“‘They’re becoming an integral part of getting married’: Why prenups are no longer just for celebrities”

gold wedding band on book page

Prenups are becoming much more common, and reflect the increasing willingness of younger partners to consider the financial ramifications of the legal contract of marriage. Disclosure of finances can still be a problem – without which it is very unlikely that a prenup will be upheld by the courts. If you do not want to reveal your finances to your intended- perhaps you should reconsider the decision to marry!

When Debbie and Michael Williams, 58, of south Wales got engaged in 2014, they decided to get a prenuptial arrangement.
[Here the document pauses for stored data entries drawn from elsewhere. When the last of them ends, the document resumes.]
(** * Book-content RAG agent: a shallow embedding of [agent.py] and [api.py]

    The development follows the two source files of the repository.

    - [BookContentAgent.query] (agent.py) is a decision list with early
      returns followed by a retrieval-augmented flow that talks to two hosted
      services.  The services are modelled as clients whose methods either
      return a value or raise; every call the agent issues is recorded in a
      log, so that "no call is made" is a statement about that log.
    - [AgentManager.get_agent] (api.py) keeps one agent object per session
      key in a dictionary; objects live in a store and are named by
      references, so that "the same instance" is equality of references.

    Python data is kept as the interpreter has it: a [str] is a sequence of
    Unicode code points, a [float] is an IEEE-754 binary64 number, a [dict]
    is a finite map. *)

From Stdlib Require Import NArith String Ascii DecimalString Floats.
From stdpp Require Import base option list gmap.
(** * refpy: pseudo-Boolean constraints and proof rules

    A shallow embedding of [refpy/constraints.py] and [refpy/rules.py].
    Python integers are [Z]; a Python exception is a [Raise] in the
    [result] monad; an object mutated in place is a value passed through
    the operation and returned by it. *)

From Stdlib Require Import ZArith Lia String Ascii.
From stdpp Require Import prelude strings sorting.

Local Open Scope Z_scope.

(** ** Exceptions *)

Inductive PyError :=
| IndexError | StopIteration | AssertionError | ZeroDivisionError
| TypeError | ValueError | ParseError | AttributeError | RuntimeError.

Inductive result (A : Type) :=
| Ok (a : A)
| Raise (e : PyError).
Arguments Ok {A} a.
Arguments Raise {A} e.

Global Instance result_ret : MRet result := @Ok.
Global Instance result_bind : MBind result := λ A B f m,
  match m with Ok a => f a | Raise e => Raise e end.
Global Instance result_fmap : FMap result := λ A B f m,
  match m with Ok a => Ok (f a) | Raise e => Raise e end.

(** [list(map(f, l))] for an [f] that may raise. *)
Fixpoint map_result {A B} (f : A → result B) (l : list A) : result (list B) :=
  match l with
  | [] => Ok []
  | x :: r => y ← f x; ys ← map_result f r; Ok (y :: ys)
  end.

(** ** constraints.py *)

(** [copysign]. *)
Definition copysign (a b : Z) : Z :=
  if bool_decide (0 ≤ b) then Z.abs a else - Z.abs a.

(** [Term = structclass("Term", "coefficient variable")]; two terms are
    equal when both fields are. *)
Record Term := mkTerm { coefficient : Z; variable : Z }.

Global Instance Term_eq_dec : EqDecision Term.
Proof. solve_decision. Defined.

(** [AllBooleanUpperBound.__getitem__]. *)
Definition variableUpperBounds (key : Z) : Z := 1.

(** The sort key [lambda x: abs(x.variable)], also the key of [dict]. *)
Definition key (x : Term) : Z := Z.abs (variable x).

(** [sorted(l, key = key)]: Python's sort is stable, as is insertion from
    the right in front of the first element that is not smaller. *)
Fixpoint insert_sorted (x : Term) (l : list Term) : list Term :=
  match l with
  | [] => [x]
  | y :: r => if bool_decide (key x ≤ key y) then x :: y :: r
              else y :: insert_sorted x r
  end.

Fixpoint sorted (l : list Term) : list Term :=
  match l with
  | [] => []
  | x :: r => insert_sorted x (sorted r)
  end.

(** What [addWithFactor] and [__eq__] read of their other operand, which is
    an [Inequality] or a [LazyInequality]: the attributes [terms] and
    [degree] (properties that may raise on a [LazyInequality]) and the
    method [contract]. *)
Class ConstraintView (A : Type) := {
  view_terms : A → result (list Term);
  view_degree : A → result Z;
  view_contract : A → A
}.

Module Inequality.

(** A Python dict keeps its keys in insertion order.  Every value of
    [_dict] is one of the Term objects of [terms] (the comprehension in
    [dict] and the assignment [self.dict[...] = self.terms[-1]] are the
    only writes), so it is stored as the position of that object in
    [terms]: a change of the term through either name is a change at that
    position. *)
Definition Dict := list (Z * nat).

Record t := mk {
  degree : Z;
  terms : list Term;
  _dict : option Dict
}.

(** [d[k] = v]: replaces the value of a present key in place, appends an
    absent one. *)
Fixpoint dict_set (k : Z) (i : nat) (d : Dict) : Dict :=
  match d with
  | [] => [(k, i)]
  | (k', j) :: r => if bool_decide (k = k') then (k, i) :: r
                    else (k', j) :: dict_set k i r
  end.

(** [d[k]], [None] standing for KeyError. *)
Fixpoint dict_get (k : Z) (d : Dict) : option nat :=
  match d with
  | [] => None
  | (k', j) :: r => if bool_decide (k = k') then Some j else dict_get k r
  end.

(** [{abs(x.variable): x for x in self.terms}], from position [i] on. *)
Fixpoint dict_fill (d : Dict) (i : nat) (ts : list Term) : Dict :=
  match ts with
  | [] => d
  | x :: r => dict_fill (dict_set (key x) i d) (S i) r
  end.

(** [normalize], run over the terms handed to the constructor: the
    callers in this repository build a fresh Term for every entry. *)
Fixpoint normalize (ts : list Term) (deg : Z) : list Term * Z :=
  match ts with
  | [] => ([], deg)
  | term :: rest =>
      if bool_decide (coefficient term < 0) then
        let variable' := - variable term in
        let coefficient' := Z.abs (coefficient term) in
        let '(rest', deg') :=
          normalize rest
            (deg + variableUpperBounds (Z.abs variable') * coefficient') in
        (mkTerm coefficient' variable' :: rest', deg')
      else
        let '(rest', deg') := normalize rest deg in
        (term :: rest', deg')
  end.

(** [Inequality(terms, degree)]. *)
Definition __init__ (terms : list Term) (degree : Z) : t :=
  let '(terms', degree') := normalize terms degree in
  mk degree' terms' None.

(** The property [dict]: the cached dict, built on first use. *)
Definition dict (self : t) : Dict * t :=
  match _dict self with
  | Some d => (d, self)
  | None =>
      let d := dict_fill [] 0 (terms self) in
      (d, mk (degree self) (terms self) (Some d))
  end.

(** [contract]. *)
Definition contract (self : t) : t :=
  match _dict self with
  | Some d =>
      mk (degree self)
         (filter (λ x, coefficient x ≠ 0)
                 (omap (λ '(_, i), terms self !! i) d))
         None
  | None => self
  end.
Most people probably associate a prenup with celebrities in the Hollywood hills rather than the Welsh valleys, but the Williams believed it was sensible. “I didn’t feel it was unromantic; it was just something we did for very practical reasons,” says Debbie.

Their financial circumstances were a little unusual; Debbie already owned a house, Michael also had a property in his name, and they were planning to buy a home together in the future. But Michael had also won £1.4m on the lottery. Both had children from previous relationships who they wanted to protect – were things to turn sour down the line.

“Michael had two children,” says Debbie. “I also have two children, so we just thought it best to cover ourselves and our children in the event of the relationship not developing in the way we hoped.” Both saw it as a smart decision rather than an emotional one for their union. 

Now, nine years later, Debbie says she doesn’t think about it. “To be honest, I often forget it’s there, especially as time goes on. I can’t see us ever needing it, but it’s there in case we do.”